Por otro lado, estos grandes rasgos, de nuevo, esconden detalles importantes sobre el consumo de alcohol. Sabemos que el consumo de alcohol en la familia siguió prácticamente igual, mientras que bajó radicalmente el consumo con amigos y compañeros de trabajo. Lo que aumentó fue el consumo solitario de alcohol. Este dato esconde de nuevo una diferenciación interesante: Al ser el vino la bebida alcohólica consumida en casa por excelencia, en el cálculo total del consumo de alcohol en casa aumentó el del vino, y bajó el consumo de cervezas y otras bebidas espirituosas, más relacionadas con la sociabilidad en los bares.
Y surgió una forma nueva de beber: el consumo online. Sea en reuniones online con amigos y familiares o en las múltiples experiencias de cata, de cursos especializados para enófilos y hasta enoturismo online, se multiplicaron estos modos novedosos a causa de la situación pandémica. De hecho, surgió todo un nuevo ámbito de ocio online. Aumentaron las compras online y las solicitudes de comida a casa. Muchos restaurantes pudieron sobrevivir a base de este nuevo modelo de negocio.
Y también las razones de consumir cambiaron. Se bebió menos alcohol por cuestiones de sociabilidad o celebraciones, pero aumentó el consumo como estrategia de relajación, para dormir o para luchar contra la ansiedad (y por responsabilidad hay que avisar aquí de que no es una estrategia recomendable utilizar el alcohol contra problemas psicológicos).

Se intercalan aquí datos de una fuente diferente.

Lemma send_all_app l1 l2 c : send_all (l1 ++ l2) c =
  match send_all l1 c with Done (_, c') => send_all l2 c' | Stop f => Stop f end.
Proof.
  revert c. induction l1 as [|t l1 IH]; intros c; [done|]. cbn [app send_all]. mrun.
  destruct (send t c) as [[[] c']|]; [apply IH|done].
Qed.
Lemma emits_bind m k p l1 p1 l2 p2 : emits m p l1 p1 -> emits k p1 l2 p2 -> emits (_ ← m; k) p (l1 ++ l2) p2.
Proof.
  intros Hm Hk c. rewrite send_all_app. mrun. rewrite Hm. destruct (send_all l1 c) as [[[] c']|]; [|done]. apply Hk.
Qed.
Lemma emits_ret p : emits (mret tt) p [] p.
Proof. by intros c. Qed.
Lemma emits_set f p : emits (pf_set f) p [] (f p).
Proof. by intros c. Qed.
Lemma emits_get {A} (f : PF -> A) (k : A -> M (PF * C) unit) p l p' :
  emits (k (f p)) p l p' -> emits (x ← pf_get f; k x) p l p'.
Proof. done. Qed.
Lemma emits_assert b k p l p' : b = true -> emits k p l p' -> emits (_ ← kassert b; k) p l p'.
Proof. intros ->. done. Qed.
Lemma emits_lift {A} (o : outcome A) a (k : A -> M (PF * C) unit) p l p' :
  o = Done a -> emits (k a) p l p' -> emits (x ← mlift o; k x) p l p'.
Proof. intros ->. done. Qed.
Lemma emits_va {A} (f : arg -> option A) a x r (k : A -> M (PF * C) unit) p l p' : ap p = a :: r -> f a = Some x ->
  emits (k x) (with_ap r p) l p' -> emits (x ← va_arg f; k x) p l p'.
Proof. intros Ha Hf Hk c. rewrite <- Hk. unfold va_arg, pf_get, pf_set. mrun. cbn. by rewrite Ha, Hf. Qed.
Lemma emits_print t p : emits (__pf_print send t) p [t] (bump (slen t) p).
Proof. intros c. unfold __pf_print, on_client, pf_set, send_all. mrun. cbn. by destruct (send t c) as [[[] c']|]. Qed.
Lemma bump_bump a b p : bump b (bump a p) = bump (a + b) p.
Proof. unfold bump. destruct p. cbn. unfold with_count. cbn. f_equal. unfold swrap. dlia. Qed.
Lemma emits_fill n f p : emits (fill_loop send n f) p (replicate n [f]) (bump (Z.of_nat n) p) \/ n = 0%nat.
Proof.
  destruct n as [|n]; [by right|left]. revert p. induction n as [|n IH]; intros p.
  - cbn [fill_loop replicate]. rewrite <- (app_nil_r [[f]]). eapply emits_bind; [apply emits_print|apply emits_ret].
  - change (replicate (S (S n)) [f]) with ([[f]] ++ replicate (S n) [f]).
    replace (bump (Z.of_nat (S (S n))) p) with (bump (Z.of_nat (S n)) (bump 1 p)) by (rewrite bump_bump; f_equal; lia).
    eapply emits_bind; [apply (emits_print [f])|apply IH].
Qed.
Lemma emits_when g spc p : (g = true -> 0 < spc) ->
  emits (if g then __pf_fill send spc else mret tt) p
    (if g then replicate (Z.to_nat spc) [fillchar p] else []) (if g then bump spc p else p).
Proof.
  intros Hg. destruct g; [|apply emits_ret]. specialize (Hg eq_refl).
  destruct (emits_fill (Z.to_nat spc) (fillchar p) p) as [H|H]; [|lia]. rewrite Z2Nat.id in H by lia. exact H.
Qed.
Lemma concat_replicate n (f : Z) : concat (replicate n [f]) = replicate n f.
Proof. induction n; cbn; congruence. Qed.
Lemma slen_app (a b : chars) : slen (a ++ b) = slen a + slen b.
Proof. unfold slen. rewrite length_app. lia. Qed.
Lemma slen_replicate n (f : Z) : slen (replicate n f) = Z.of_nat n.
Proof. unfold slen. by rewrite length_replicate. Qed.
Definition fills (g : bool) (spc f : Z) : list chars := if g then replicate (Z.to_nat spc) [f] else [].
Lemma emits_stuff g1 g2 g3 spc a b t p : (g1 || g2 || g3 = true -> 0 < spc) ->
  emits (_ ← (if g1 then __pf_fill send spc else mret tt); _ ← __pf_print send a; _ ← __pf_print send b;
         _ ← (if g2 then __pf_fill send spc else mret tt); _ ← __pf_print send t;
         if g3 then __pf_fill send spc else mret tt) p
    (fills g1 spc (fillchar p) ++ [a] ++ [b] ++ fills g2 spc (fillchar p) ++ [t] ++ fills g3 spc (fillchar p))
    (bump ((if g1 then spc else 0) + slen a + slen b + (if g2 then spc else 0) + slen t + (if g3 then spc else 0)) p).
Proof.
  intros Hg.
  assert (forall q g, fillchar q = fillchar p -> (g = true -> 0 < spc) ->
    emits (if g then __pf_fill send spc else mret tt) q (fills g spc (fillchar p)) (if g then bump spc q else q)) as Hw
    by (intros q g <-; apply emits_when).
  set (q1 := if g1 then bump spc p else p). set (q3 := bump (slen b) (bump (slen a) q1)).
  set (q4 := if g2 then bump spc q3 else q3). set (q5 := bump (slen t) q4).
  match goal with |- emits _ _ _ ?q => replace q with (if g3 then bump spc q5 else q5) end.
  2: { unfold q5, q4, q3, q1. destruct g1, g2, g3; rewrite !bump_bump; f_equal; lia. }
  eapply emits_bind; [apply (Hw p g1); [done|intros ->; by apply Hg]|].
  eapply emits_bind; [apply emits_print|]. eapply emits_bind; [apply emits_print|].
  eapply emits_bind; [apply (Hw q3 g2); [by unfold q3, q1; destruct g1|intros ->; apply Hg; by destruct g1]|].
  eapply emits_bind; [apply emits_print|].
  apply (Hw q5 g3); [by unfold q5, q4, q3, q1; destruct g1, g2|intros ->; apply Hg; by destruct g1, g2].
Qed.
Lemma emits_printstuff a b t p : slen (a ++ b ++ t) < 2 ^ 31 -> 0 <= spacing p < 2 ^ 31 ->
  exists l, concat l = padded (rightspc p) (fillchar p) (spacing p) (a ++ b) t /\
    emits (__pf_printstuff send a b t) p l (bump (slen (concat l)) p).
Proof.
  intros Hl Hs. rewrite !slen_app in Hl.
  assert (0 <= slen a /\ 0 <= slen b /\ 0 <= slen t) as (Ha & Hb & Ht) by (unfold slen; lia).
  assert (s32 (slen a + slen b + slen t) = slen a + slen b + slen t) as Hlen by (unfold swrap; dlia).
  set (spc := Z.max 0 (spacing p - slen ((a ++ b) ++ t))).
  pose proof (emits_stuff ((0 <? spc) && negb (rightspc p) && negb (fillchar p =? c_zero))
    ((0 <? spc) && negb (rightspc p) && (fillchar p =? c_zero)) ((0 <? spc) && rightspc p) spc a b t p ltac:(lia)) as H.
  match type of H with emits _ _ ?l (bump ?n _) => assert (concat l = padded (rightspc p) (fillchar p) (spacing p) (a ++ b) t /\ slen (concat l) = n) as [Hc Hn]; [|exists l] end.
  - unfold padded, fills. replace (Z.to_nat (spacing p - _)) with (Z.to_nat spc) by lia.
    destruct (Z.ltb_spec 0 spc), (rightspc p), (fillchar p =? c_zero); cbn [andb negb app concat];
      rewrite ?concat_app, ?concat_replicate; cbn [concat app]; rewrite ?concat_app, ?concat_replicate, ?app_nil_r, ?slen_app, ?slen_replicate;
      try replace (Z.to_nat spc) with 0%nat by lia; cbn [replicate app]; rewrite ?app_nil_r, <- ?app_assoc;
      (split; [done|rewrite ?slen_app, ?slen_replicate; cbn; lia]).
  - split; [done|]. rewrite Hn. unfold __pf_printstuff. refine (emits_get id _ _ _ _ _). cbv beta zeta. unfold id.
    replace (if s32 (slen a + slen b + slen t) <? spacing p then spacing p - s32 (slen a + slen b + slen t) else 0) with spc; [exact H|].
    unfold spc. rewrite Hlen, !slen_app. destruct (Z.ltb_spec (slen a + slen b + slen t) (spacing p)); lia.
Qed.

Mirando ahora a los productores de vino que, por su vínculo con la tierra y la economía regional, tienen una relevancia importante para la estabilidad social y económica, estos cambios no podían quedar sin efecto. Algunos de los grandes productores —o aquellos que producen vino a granel para estos grandes productores— y que trabajan sobre todo con las grandes cadenas de supermercados, incluso pudieron ver aumentadas sus ventas. En cambio, las bodegas pequeñas que dependen más de la venta directa, de las tiendas especializadas y sobre todo de la gastronomía, han sido las que más han sufrido la crisis económica derivada de la pandemia.
Los efectos del COVID sobre la industria del vino y sobre los habitos de los consumidores a medio plazo todavía no son del todo claros. Lo que está claro es que ser humano es un animal de hábitos. El cambio forzoso de estos le puede producir estrés, ansiedad y una sensación de pérdida de control. Por ello, resulta tan importante el surgimiento de nuevas formas de relacionarse o de consumir que ofrezcan estructuras alternativas. Muchas de ellas ya han venido para quedarse incluso en la situación post-pandémica.